→ **Required work**
Output only the lines below from the one containing "[? _]. congruence." to the one containing "intros H%(inj Some); subst w';", exactly as written, both ends kept.

Top of Dataset records

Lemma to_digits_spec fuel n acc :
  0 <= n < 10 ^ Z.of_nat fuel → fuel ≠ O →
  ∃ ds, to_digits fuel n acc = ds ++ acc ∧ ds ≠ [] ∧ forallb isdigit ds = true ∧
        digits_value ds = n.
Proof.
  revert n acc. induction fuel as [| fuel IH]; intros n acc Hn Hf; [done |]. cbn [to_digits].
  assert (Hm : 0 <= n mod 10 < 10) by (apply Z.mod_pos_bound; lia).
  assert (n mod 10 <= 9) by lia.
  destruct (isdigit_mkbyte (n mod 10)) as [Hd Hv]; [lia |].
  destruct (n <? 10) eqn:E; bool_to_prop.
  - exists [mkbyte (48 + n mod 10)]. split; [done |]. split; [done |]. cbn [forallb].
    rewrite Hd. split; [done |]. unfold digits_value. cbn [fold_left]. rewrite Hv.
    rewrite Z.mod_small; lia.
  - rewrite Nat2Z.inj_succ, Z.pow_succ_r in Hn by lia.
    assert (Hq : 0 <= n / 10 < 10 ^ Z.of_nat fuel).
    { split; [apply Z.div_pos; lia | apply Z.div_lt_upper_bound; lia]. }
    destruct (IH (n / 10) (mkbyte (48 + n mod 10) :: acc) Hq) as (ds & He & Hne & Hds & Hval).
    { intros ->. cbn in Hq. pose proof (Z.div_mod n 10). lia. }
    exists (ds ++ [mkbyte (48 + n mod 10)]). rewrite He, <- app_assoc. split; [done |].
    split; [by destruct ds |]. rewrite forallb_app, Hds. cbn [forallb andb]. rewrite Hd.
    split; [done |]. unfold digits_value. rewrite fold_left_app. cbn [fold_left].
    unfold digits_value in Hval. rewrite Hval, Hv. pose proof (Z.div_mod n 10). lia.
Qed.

Bottom of Dataset records
Top of Dataset records

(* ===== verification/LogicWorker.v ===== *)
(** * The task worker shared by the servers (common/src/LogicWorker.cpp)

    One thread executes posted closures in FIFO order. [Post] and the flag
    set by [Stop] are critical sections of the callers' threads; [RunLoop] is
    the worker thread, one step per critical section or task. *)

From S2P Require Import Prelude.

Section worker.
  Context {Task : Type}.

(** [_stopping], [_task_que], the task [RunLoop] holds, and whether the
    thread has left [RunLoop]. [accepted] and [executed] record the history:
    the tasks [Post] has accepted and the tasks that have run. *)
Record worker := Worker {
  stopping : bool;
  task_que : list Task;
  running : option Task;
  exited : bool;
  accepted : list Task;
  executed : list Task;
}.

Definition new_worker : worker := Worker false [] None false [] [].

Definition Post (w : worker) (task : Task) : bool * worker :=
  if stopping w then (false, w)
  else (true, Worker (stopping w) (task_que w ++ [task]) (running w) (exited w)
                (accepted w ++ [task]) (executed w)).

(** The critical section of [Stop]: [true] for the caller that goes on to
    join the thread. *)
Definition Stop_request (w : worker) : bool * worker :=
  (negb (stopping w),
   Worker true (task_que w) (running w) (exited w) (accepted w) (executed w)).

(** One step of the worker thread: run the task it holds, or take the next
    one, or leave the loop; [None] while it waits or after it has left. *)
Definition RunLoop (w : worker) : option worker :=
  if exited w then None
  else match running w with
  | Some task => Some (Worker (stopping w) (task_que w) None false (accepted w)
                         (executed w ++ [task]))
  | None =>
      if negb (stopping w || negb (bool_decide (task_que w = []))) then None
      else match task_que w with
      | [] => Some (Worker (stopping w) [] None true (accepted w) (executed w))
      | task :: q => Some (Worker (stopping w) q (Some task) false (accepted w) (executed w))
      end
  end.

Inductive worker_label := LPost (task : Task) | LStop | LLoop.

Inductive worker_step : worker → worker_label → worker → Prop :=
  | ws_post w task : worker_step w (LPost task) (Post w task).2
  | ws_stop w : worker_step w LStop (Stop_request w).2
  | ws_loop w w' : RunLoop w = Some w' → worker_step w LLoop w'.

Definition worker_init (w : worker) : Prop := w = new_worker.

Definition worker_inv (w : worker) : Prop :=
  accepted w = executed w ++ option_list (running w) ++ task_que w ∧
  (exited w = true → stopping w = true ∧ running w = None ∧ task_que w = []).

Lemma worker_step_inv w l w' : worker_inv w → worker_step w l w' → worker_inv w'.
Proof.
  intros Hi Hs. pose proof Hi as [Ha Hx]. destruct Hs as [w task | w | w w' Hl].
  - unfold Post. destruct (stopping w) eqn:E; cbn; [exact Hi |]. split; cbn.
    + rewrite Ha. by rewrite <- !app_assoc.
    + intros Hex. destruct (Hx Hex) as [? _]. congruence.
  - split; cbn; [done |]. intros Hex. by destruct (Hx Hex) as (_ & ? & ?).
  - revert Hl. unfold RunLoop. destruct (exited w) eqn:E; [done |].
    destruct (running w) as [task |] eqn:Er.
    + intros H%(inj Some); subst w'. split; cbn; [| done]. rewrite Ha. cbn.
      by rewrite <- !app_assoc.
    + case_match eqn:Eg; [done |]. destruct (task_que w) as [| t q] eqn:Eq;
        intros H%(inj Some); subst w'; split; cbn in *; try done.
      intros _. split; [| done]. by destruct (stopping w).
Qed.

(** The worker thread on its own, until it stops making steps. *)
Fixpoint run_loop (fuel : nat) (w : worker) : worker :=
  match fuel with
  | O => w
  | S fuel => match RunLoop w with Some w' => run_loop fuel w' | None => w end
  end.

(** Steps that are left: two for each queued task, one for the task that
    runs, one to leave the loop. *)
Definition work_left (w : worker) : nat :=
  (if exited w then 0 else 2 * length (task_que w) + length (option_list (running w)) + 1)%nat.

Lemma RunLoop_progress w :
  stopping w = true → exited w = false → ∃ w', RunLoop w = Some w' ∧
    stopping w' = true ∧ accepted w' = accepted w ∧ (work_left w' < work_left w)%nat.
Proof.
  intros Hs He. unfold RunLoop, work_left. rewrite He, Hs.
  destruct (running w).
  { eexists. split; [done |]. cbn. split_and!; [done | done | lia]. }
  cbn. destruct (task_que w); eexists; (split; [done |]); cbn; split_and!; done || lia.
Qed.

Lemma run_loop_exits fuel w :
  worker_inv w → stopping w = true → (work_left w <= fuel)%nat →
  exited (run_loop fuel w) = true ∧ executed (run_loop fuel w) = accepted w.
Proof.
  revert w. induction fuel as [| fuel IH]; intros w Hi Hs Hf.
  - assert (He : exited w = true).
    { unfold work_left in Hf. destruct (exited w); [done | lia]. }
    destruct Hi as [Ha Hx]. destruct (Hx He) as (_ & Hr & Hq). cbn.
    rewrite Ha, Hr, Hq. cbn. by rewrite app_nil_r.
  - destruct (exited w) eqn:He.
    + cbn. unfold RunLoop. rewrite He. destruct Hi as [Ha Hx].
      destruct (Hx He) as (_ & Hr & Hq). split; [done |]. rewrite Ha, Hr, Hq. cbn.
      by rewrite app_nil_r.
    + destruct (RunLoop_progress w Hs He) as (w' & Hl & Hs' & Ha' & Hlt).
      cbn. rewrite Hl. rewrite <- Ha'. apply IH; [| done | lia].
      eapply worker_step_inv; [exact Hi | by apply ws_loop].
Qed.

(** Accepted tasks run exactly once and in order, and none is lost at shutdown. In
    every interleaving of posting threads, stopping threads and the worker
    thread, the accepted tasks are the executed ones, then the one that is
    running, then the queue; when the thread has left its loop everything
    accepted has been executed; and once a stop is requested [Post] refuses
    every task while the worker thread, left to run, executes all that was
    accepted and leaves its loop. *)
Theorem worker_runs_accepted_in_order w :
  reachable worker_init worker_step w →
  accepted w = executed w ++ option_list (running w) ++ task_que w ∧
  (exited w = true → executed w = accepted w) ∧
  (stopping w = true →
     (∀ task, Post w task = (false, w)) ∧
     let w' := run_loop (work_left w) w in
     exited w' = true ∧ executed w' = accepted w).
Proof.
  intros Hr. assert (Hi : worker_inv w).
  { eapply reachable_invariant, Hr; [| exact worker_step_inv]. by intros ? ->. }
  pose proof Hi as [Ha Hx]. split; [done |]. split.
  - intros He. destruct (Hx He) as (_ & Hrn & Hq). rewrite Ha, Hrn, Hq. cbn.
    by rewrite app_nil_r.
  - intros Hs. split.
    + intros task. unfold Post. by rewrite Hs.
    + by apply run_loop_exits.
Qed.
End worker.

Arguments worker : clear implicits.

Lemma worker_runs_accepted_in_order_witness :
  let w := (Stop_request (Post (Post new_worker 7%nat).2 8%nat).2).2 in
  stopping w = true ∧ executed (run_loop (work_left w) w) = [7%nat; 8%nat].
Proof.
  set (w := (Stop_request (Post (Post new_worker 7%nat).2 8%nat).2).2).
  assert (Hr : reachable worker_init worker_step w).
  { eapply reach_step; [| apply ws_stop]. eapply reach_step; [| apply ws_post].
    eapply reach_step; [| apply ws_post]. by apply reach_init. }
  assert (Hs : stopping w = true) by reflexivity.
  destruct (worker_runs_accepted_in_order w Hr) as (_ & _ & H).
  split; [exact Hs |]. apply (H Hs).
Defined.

Bottom of Dataset records

→ **Output**
    + intros Hex. destruct (Hx Hex) as [? _]. congruence.
  - split; cbn; [done |]. intros Hex. by destruct (Hx Hex) as (_ & ? & ?).
  - revert Hl. unfold RunLoop. destruct (exited w) eqn:E; [done |].
    destruct (running w) as [task |] eqn:Er.
    + intros H%(inj Some); subst w'. split; cbn; [| done]. rewrite Ha. cbn.
      by rewrite <- !app_assoc.
    + case_match eqn:Eg; [done |]. destruct (task_que w) as [| t q] eqn:Eq;
        intros H%(inj Some); subst w'; split; cbn in *; try done.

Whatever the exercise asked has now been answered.